◆ **SOURCE MATERIAL**

(* ===== verification/AwgOptions.v ===== *)
(** * The AmneziaWG options of an endpoint

    Models option/wireguard_awg.go, transport/wireguard/device_awg.go and the choice
    of a masquerade in masque_awg.go: the options of the JSON configuration are
    checked and written as lines of the configuration protocol of Uapi.v. *)

From S2P Require Import Prelude Bits Bytes GoStrings Masque QuicInitial.

Module AwgOptions.

Import Masque QuicInitial.

Local Open Scope Z_scope.
Local Open Scope masque_scope.

(** ** Magic headers *)

Definition has_break (s : list Z) : bool := existsb (fun b => (b =? 13) || (b =? 10)) s.

(** [normalizeMagicHeader]; [None] is an error. *)
Definition normalizeMagicHeader (spec : list Z) : option (list Z) :=
  if has_break spec then None
  else
    let spec := TrimSpace spec in
    if bool_decide (spec = []) then Some []
    else
      let '(part0, part1, hasDash) := Cut spec 45 in
      if hasDash && bool_decide (45 ∈ part1) then None
      else
        start ← ParseUint (TrimSpace part0) 32;
        end_ ← (if hasDash : bool then ParseUint (TrimSpace part1) 32 else Some start);
        if end_ <? start then None
        else if end_ =? 0 then Some []
        else if start =? end_ then Some (FormatUint start)
        else Some (FormatUint start ++ [45] ++ FormatUint end_).

Definition Spec (h : list Z) : option (list Z) := normalizeMagicHeader h.

(** ** Options *)

Record AmneziaWGOptions := mkOptions {
  Jc : Z; Jmin : Z; Jmax : Z;
  S1 : Z; S2 : Z; S3 : Z; S4 : Z;
  H1 : list Z; H2 : list Z; H3 : list Z; H4 : list Z;
  I1 : list Z; I2 : list Z; I3 : list Z; I4 : list Z; I5 : list Z;
  Id : list Z; Ip : list Z; Ib : list Z;
  RandomTrailers : option bool;
  DisableCookie : option bool;
  HeaderProtectionKey : list Z;
  ContentPaddingAddition : list Z;
  RekeyAfterTime : list Z
}.

#[export] Instance options_eq_dec : EqDecision AmneziaWGOptions.
Proof. solve_decision. Defined.

Definition noOptions : AmneziaWGOptions :=
  mkOptions 0 0 0 0 0 0 0 [] [] [] [] [] [] [] [] [] [] [] [] None None [] [] [].

Definition IsSet (o : AmneziaWGOptions) : bool := negb (bool_decide (o = noOptions)).

(** ** Checks *)

Definition isHex (s : list Z) : bool :=
  forallb (fun c => ((48 <=? c) && (c <=? 57)) || ((97 <=? c) && (c <=? 102)) || ((65 <=? c) && (c <=? 70))) s.

Definition awgMaxJunkCount : Z := 128.
Definition awgMaxJunkSize : Z := 65507.

(** Whether the value is accepted. *)
Definition validateRekeyAfterTime (value : list Z) : bool :=
  if bool_decide (value = []) then true
  else
    let '(low, high, isRange) := Cut value 45 in
    let high := if isRange : bool then high else low in
    match ParseUint low 32, ParseUint high 32 with
    | Some lo, Some hi => negb (hi <? lo) && negb ((lo =? 0) && (hi =? 2 ^ 32 - 1))
    | _, _ => false
    end.

Definition validateJunk (o : AmneziaWGOptions) : bool :=
  negb (Jc o >? awgMaxJunkCount) && negb (Jmax o >? awgMaxJunkSize) && negb (Jmin o >? Jmax o).

Section Options.

Context (rand_Int : nat -> Z -> option Z) (rand_Read : nat -> nat -> option (list Z)) (hmac_sha1 : list Z -> list Z -> list Z).
Context (masqueQUICInitialCPS : list Z -> list Z -> G (list Z)).

(** ** Masquerade *)

Definition masqueI1 (o : AmneziaWGOptions) : G (list Z) :=
  if bool_decide (Id o = []) && bool_decide (Ip o = []) && bool_decide (Ib o = []) then ok []
  else if negb (bool_decide (I1 o = [])) then err
  else
    let proto := ToLower (TrimSpace (Ip o)) in
    if bool_decide (proto = []) then err
    else
      let domain := TrimSpace (Id o) in
      if negb (bool_decide (domain = [])) && negb (validateMasqueDomain domain) then err
      else
        let! browser := try (normalizeMasqueBrowser (Ib o) proto) in
        if bool_decide (proto = str "quic") then
          if bool_decide (domain = []) then err else masqueQUICInitialCPS domain browser
        else if bool_decide (proto = str "stun") then masqueSTUNRequestCPS rand_Read hmac_sha1
        else if bool_decide (proto = str "dns") then
          let! domain := (if bool_decide (domain = []) then pgDomainHost rand_Int else ok domain) in
          try (masqueDNSQueryCPS domain)
        else if bool_decide (proto = str "sip") then
          let! d := newSIPDialog rand_Int domain in
          ok (masqueSIPInviteCPS d)
        else err.

Definition masqueI1I2 (o : AmneziaWGOptions) : G (list Z * list Z) :=
  let! i1 := masqueI1 o in
  if bool_decide (i1 = []) then ok ([], [])
  else
    let proto := ToLower (TrimSpace (Ip o)) in
    let domain := TrimSpace (Id o) in
    if bool_decide (proto = str "sip") then
      let! d := newSIPDialog rand_Int domain in
      ok (masqueSIPInviteCPS d, masqueSIPTryingCPS d)
    else ok (i1, []).

(** ** Lines *)

Definition line (key : string) (value : list Z) : list Z := [10] ++ str key ++ [61] ++ value.

Definition writeUint (key : string) (value : Z) : list Z := if value =? 0 then [] else line key (FormatUint value).

(** The text, and whether the value has a line break, which is an error in the
    end. *)
Definition writeStr (key : string) (value : list Z) : list Z * bool :=
  if has_break value then ([], true)
  else if bool_decide (value = []) then ([], false)
  else (line key value, false).

Definition writeBool (key : string) (value : option bool) : list Z :=
  match value with None => [] | Some b => line key (if b then str "true" else str "false") end.

Definition raw_values (o : AmneziaWGOptions) : list (list Z) :=
  [H1 o; H2 o; H3 o; H4 o; I1 o; I2 o; I3 o; I4 o; I5 o; Id o; Ip o; Ib o; HeaderProtectionKey o; ContentPaddingAddition o; RekeyAfterTime o].

(** The texts of the string lines in a row. *)
Fixpoint writeStrs (l : list (string * list Z)) : list Z * bool :=
  match l with
  | [] => ([], false)
  | (key, value) :: l' =>
      let '(text, bad) := writeStr key value in
      let '(rest, bad') := writeStrs l' in
      (text ++ rest, bad || bad')
  end.

(** The first and second decoy. *)
Definition chosen_decoys (o : AmneziaWGOptions) : G (list Z * list Z) :=
  let! m := masqueI1I2 o in
  if bool_decide (fst m = []) then ok (I1 o, I2 o)
  else if bool_decide (snd m = []) then ok (fst m, I2 o)
  else if negb (bool_decide (I2 o = [])) then err
  else ok m.

Definition protection_ok (o : AmneziaWGOptions) : bool :=
  (length (HeaderProtectionKey o) =? 64)%nat && isHex (HeaderProtectionKey o) &&
  negb ((S1 o <? 12) || (S2 o <? 12) || (S3 o <? 12) || (S4 o <? 12)).

Definition awgIpcLines (o : AmneziaWGOptions) : G (list Z) :=
  if negb (IsSet o) then ok []
  else if existsb has_break (raw_values o) then err
  else if negb (validateJunk o) then err
  else if negb (validateRekeyAfterTime (RekeyAfterTime o)) then err
  else
    let! i := chosen_decoys o in
    let numbers :=
      writeUint "jc" (Jc o) ++ writeUint "jmin" (Jmin o) ++ writeUint "jmax" (Jmax o) ++
      writeUint "s1" (S1 o) ++ writeUint "s2" (S2 o) ++ writeUint "s3" (S3 o) ++ writeUint "s4" (S4 o) in
    let! h1 := try (Spec (H1 o)) in
    let! h2 := try (Spec (H2 o)) in
    let! h3 := try (Spec (H3 o)) in
    let! h4 := try (Spec (H4 o)) in
    let '(headers, bad1) := writeStrs [("h1", h1); ("h2", h2); ("h3", h3); ("h4", h4)] in
    let '(decoys, bad2) := writeStrs [("i1", fst i); ("i2", snd i); ("i3", I3 o); ("i4", I4 o); ("i5", I5 o)] in
    let protected := negb (bool_decide (HeaderProtectionKey o = [])) in
    if protected && negb (protection_ok o) then err
    else
      let '(rest, bad3) :=
        writeStrs ((if protected then [("header_protection_key", HeaderProtectionKey o)] else []) ++
                   [("content_padding_addition", ContentPaddingAddition o); ("rekey_after_time", RekeyAfterTime o)]) in
      let flags := writeBool "random_trailers" (RandomTrailers o) ++ writeBool "disable_cookies" (DisableCookie o) in
      if bad1 || bad2 || bad3 then err else ok (numbers ++ headers ++ decoys ++ rest ++ flags).

End Options.

End AwgOptions.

◆ **REQUIRED WORK**
Retype word for word everything in the listing above from the line that holds "else (line key value, false)." down to the line that holds "let! h3 := try (Spec (H3 o)) in". Keep both end lines and leave out the rest.

◆ **ANSWER**
  else (line key value, false).

Definition writeBool (key : string) (value : option bool) : list Z :=
  match value with None => [] | Some b => line key (if b then str "true" else str "false") end.

Definition raw_values (o : AmneziaWGOptions) : list (list Z) :=
  [H1 o; H2 o; H3 o; H4 o; I1 o; I2 o; I3 o; I4 o; I5 o; Id o; Ip o; Ib o; HeaderProtectionKey o; ContentPaddingAddition o; RekeyAfterTime o].

(** The texts of the string lines in a row. *)
Fixpoint writeStrs (l : list (string * list Z)) : list Z * bool :=
  match l with
  | [] => ([], false)
  | (key, value) :: l' =>
      let '(text, bad) := writeStr key value in
      let '(rest, bad') := writeStrs l' in
      (text ++ rest, bad || bad')
  end.

(** The first and second decoy. *)
Definition chosen_decoys (o : AmneziaWGOptions) : G (list Z * list Z) :=
  let! m := masqueI1I2 o in
  if bool_decide (fst m = []) then ok (I1 o, I2 o)
  else if bool_decide (snd m = []) then ok (fst m, I2 o)
  else if negb (bool_decide (I2 o = [])) then err
  else ok m.

Definition protection_ok (o : AmneziaWGOptions) : bool :=
  (length (HeaderProtectionKey o) =? 64)%nat && isHex (HeaderProtectionKey o) &&
  negb ((S1 o <? 12) || (S2 o <? 12) || (S3 o <? 12) || (S4 o <? 12)).

Definition awgIpcLines (o : AmneziaWGOptions) : G (list Z) :=
  if negb (IsSet o) then ok []
  else if existsb has_break (raw_values o) then err
  else if negb (validateJunk o) then err
  else if negb (validateRekeyAfterTime (RekeyAfterTime o)) then err
  else
    let! i := chosen_decoys o in
    let numbers :=
      writeUint "jc" (Jc o) ++ writeUint "jmin" (Jmin o) ++ writeUint "jmax" (Jmax o) ++
      writeUint "s1" (S1 o) ++ writeUint "s2" (S2 o) ++ writeUint "s3" (S3 o) ++ writeUint "s4" (S4 o) in
    let! h1 := try (Spec (H1 o)) in
    let! h2 := try (Spec (H2 o)) in
    let! h3 := try (Spec (H3 o)) in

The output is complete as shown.